**Material supplied**
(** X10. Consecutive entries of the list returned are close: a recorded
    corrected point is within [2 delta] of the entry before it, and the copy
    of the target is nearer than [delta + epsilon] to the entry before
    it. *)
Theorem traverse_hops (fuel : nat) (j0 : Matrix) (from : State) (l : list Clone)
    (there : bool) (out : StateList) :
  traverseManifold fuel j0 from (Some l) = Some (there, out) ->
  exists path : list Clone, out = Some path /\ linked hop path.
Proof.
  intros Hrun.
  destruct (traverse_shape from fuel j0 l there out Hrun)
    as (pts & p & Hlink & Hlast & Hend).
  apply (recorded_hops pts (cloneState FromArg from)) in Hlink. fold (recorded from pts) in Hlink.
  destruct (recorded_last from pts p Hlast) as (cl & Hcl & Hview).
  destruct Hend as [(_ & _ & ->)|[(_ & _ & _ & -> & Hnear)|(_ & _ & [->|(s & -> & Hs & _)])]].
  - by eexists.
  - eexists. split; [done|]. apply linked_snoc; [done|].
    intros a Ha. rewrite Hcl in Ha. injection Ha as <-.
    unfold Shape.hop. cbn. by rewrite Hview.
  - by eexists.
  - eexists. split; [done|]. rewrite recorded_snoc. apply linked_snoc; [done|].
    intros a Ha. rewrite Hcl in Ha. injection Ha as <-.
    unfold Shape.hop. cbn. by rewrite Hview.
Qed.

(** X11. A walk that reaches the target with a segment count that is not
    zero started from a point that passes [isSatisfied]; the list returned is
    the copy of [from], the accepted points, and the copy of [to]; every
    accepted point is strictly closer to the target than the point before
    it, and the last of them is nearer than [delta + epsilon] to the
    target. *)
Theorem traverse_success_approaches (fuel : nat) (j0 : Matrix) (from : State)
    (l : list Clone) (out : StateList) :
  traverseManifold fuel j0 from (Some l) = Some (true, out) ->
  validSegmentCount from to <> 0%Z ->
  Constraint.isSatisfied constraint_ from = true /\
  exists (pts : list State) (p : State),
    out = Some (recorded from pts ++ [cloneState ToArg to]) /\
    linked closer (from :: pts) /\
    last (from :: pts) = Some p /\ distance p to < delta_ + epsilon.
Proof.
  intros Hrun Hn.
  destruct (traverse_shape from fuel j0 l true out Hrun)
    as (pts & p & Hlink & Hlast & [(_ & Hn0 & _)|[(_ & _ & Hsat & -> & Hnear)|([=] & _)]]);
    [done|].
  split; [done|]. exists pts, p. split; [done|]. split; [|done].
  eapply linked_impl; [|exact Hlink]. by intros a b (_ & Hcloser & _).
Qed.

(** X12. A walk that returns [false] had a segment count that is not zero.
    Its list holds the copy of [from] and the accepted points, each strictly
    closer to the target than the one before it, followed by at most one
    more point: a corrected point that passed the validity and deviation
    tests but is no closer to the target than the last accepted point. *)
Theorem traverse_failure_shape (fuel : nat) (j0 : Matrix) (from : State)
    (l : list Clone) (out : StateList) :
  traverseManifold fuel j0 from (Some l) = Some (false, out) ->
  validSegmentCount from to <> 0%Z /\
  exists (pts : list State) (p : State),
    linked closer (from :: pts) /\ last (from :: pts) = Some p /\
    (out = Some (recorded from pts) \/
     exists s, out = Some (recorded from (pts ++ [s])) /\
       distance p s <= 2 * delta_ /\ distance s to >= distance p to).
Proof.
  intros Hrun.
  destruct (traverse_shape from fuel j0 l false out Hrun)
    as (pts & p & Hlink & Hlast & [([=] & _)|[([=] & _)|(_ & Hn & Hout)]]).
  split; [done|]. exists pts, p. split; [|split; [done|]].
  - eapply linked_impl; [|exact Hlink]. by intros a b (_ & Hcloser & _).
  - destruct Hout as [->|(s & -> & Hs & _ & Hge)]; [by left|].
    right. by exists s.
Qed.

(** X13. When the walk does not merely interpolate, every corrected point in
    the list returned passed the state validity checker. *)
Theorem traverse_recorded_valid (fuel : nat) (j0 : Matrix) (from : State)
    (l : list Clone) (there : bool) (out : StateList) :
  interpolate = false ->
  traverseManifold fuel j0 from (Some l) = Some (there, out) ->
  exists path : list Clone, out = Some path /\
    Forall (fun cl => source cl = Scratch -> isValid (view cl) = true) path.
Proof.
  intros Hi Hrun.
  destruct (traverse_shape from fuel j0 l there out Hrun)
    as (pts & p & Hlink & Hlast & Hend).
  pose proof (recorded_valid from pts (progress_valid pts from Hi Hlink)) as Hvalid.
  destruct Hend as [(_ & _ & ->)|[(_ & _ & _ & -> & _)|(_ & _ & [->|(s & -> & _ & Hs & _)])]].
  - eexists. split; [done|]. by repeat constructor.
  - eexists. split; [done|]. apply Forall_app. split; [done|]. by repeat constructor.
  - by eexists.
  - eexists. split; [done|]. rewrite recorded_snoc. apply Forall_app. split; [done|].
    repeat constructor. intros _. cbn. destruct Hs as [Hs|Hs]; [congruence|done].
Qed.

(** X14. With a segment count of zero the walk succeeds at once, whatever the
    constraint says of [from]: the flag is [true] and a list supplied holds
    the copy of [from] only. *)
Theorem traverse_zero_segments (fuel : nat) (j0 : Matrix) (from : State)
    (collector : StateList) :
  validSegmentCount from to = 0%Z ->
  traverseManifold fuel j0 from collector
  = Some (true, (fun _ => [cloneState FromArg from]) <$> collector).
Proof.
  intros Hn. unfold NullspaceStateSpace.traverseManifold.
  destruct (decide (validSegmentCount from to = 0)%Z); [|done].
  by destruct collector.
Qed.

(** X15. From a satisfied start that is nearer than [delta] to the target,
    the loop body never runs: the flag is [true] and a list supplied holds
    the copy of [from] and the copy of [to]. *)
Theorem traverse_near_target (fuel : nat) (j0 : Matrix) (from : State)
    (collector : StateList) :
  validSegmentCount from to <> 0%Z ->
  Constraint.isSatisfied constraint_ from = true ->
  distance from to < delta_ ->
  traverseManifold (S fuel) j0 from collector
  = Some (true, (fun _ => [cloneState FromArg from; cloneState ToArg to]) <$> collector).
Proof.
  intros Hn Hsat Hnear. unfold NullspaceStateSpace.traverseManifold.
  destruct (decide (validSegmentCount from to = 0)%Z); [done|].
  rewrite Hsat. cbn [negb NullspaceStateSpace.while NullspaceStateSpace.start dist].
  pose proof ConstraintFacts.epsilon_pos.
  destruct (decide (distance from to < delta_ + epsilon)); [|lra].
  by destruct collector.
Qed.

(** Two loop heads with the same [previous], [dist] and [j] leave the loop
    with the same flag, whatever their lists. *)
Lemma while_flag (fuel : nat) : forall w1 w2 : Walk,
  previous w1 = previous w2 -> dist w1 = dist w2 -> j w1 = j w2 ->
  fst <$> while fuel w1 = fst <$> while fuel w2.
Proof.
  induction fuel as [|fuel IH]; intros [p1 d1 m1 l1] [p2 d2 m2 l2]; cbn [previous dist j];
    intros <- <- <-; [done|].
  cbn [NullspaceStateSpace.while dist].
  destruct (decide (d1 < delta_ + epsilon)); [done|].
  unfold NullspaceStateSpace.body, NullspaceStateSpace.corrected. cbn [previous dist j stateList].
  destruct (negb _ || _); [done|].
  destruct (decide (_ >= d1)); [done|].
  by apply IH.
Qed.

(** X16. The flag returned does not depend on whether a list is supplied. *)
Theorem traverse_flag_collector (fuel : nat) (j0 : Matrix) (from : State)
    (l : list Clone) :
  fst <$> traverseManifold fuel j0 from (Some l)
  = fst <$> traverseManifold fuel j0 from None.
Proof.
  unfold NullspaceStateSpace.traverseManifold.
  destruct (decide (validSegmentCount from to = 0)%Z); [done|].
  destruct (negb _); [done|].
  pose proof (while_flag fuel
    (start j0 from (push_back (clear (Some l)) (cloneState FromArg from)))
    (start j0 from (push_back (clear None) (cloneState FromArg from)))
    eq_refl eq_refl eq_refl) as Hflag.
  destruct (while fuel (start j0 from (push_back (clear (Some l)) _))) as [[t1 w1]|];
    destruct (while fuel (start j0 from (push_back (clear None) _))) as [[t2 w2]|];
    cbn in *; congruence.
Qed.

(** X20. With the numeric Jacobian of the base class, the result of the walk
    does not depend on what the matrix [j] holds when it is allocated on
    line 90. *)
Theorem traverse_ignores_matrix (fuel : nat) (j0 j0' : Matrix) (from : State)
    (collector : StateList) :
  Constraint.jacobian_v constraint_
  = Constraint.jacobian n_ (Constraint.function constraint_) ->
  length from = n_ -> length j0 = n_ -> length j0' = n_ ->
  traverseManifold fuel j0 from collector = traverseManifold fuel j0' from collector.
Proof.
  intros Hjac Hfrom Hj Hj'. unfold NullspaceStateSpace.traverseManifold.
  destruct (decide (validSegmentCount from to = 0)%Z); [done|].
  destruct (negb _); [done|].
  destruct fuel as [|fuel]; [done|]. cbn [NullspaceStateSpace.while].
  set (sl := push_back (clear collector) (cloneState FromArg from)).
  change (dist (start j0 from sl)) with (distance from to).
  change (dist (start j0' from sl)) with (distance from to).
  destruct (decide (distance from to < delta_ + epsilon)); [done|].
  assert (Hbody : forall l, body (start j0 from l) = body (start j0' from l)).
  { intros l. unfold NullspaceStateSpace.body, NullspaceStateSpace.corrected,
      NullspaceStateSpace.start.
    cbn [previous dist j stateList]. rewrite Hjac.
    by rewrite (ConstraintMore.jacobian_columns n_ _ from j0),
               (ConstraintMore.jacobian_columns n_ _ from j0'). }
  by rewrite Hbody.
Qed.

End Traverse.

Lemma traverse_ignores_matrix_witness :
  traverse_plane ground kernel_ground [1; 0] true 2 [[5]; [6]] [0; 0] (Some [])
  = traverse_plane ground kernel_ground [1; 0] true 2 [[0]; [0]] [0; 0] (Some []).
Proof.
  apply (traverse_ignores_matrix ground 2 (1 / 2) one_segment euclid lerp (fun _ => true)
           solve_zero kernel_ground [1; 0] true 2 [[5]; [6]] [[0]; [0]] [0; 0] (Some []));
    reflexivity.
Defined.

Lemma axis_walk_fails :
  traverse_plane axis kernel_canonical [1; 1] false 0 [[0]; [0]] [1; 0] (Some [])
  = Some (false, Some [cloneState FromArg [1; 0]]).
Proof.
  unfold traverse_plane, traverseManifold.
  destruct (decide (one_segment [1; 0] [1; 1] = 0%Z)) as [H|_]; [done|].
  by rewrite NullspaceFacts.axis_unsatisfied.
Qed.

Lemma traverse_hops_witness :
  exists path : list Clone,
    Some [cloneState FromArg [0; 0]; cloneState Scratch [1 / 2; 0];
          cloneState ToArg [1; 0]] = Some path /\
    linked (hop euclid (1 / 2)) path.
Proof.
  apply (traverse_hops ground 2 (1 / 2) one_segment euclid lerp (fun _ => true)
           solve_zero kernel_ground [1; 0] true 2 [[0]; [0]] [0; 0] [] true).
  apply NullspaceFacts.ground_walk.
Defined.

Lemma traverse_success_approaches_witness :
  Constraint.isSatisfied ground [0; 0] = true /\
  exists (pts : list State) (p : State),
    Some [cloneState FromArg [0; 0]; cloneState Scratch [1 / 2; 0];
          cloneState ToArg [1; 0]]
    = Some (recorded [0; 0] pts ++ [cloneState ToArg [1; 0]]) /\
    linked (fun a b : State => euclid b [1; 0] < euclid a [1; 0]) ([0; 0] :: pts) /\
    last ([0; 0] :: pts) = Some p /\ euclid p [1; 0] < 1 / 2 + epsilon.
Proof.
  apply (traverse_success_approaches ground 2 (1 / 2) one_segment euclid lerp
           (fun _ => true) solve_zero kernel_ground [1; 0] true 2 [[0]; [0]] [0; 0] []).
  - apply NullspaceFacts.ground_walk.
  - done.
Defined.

**Problem requirements**
Every line of the listing that holds the word "Hend" is to be found and copied.

**Worked solution**
    as (pts & p & Hlink & Hlast & Hend).
  destruct Hend as [(_ & _ & ->)|[(_ & _ & _ & -> & Hnear)|(_ & _ & [->|(s & -> & Hs & _)])]].
    as (pts & p & Hlink & Hlast & Hend).
  destruct Hend as [(_ & _ & ->)|[(_ & _ & _ & -> & _)|(_ & _ & [->|(s & -> & _ & Hs & _)])]].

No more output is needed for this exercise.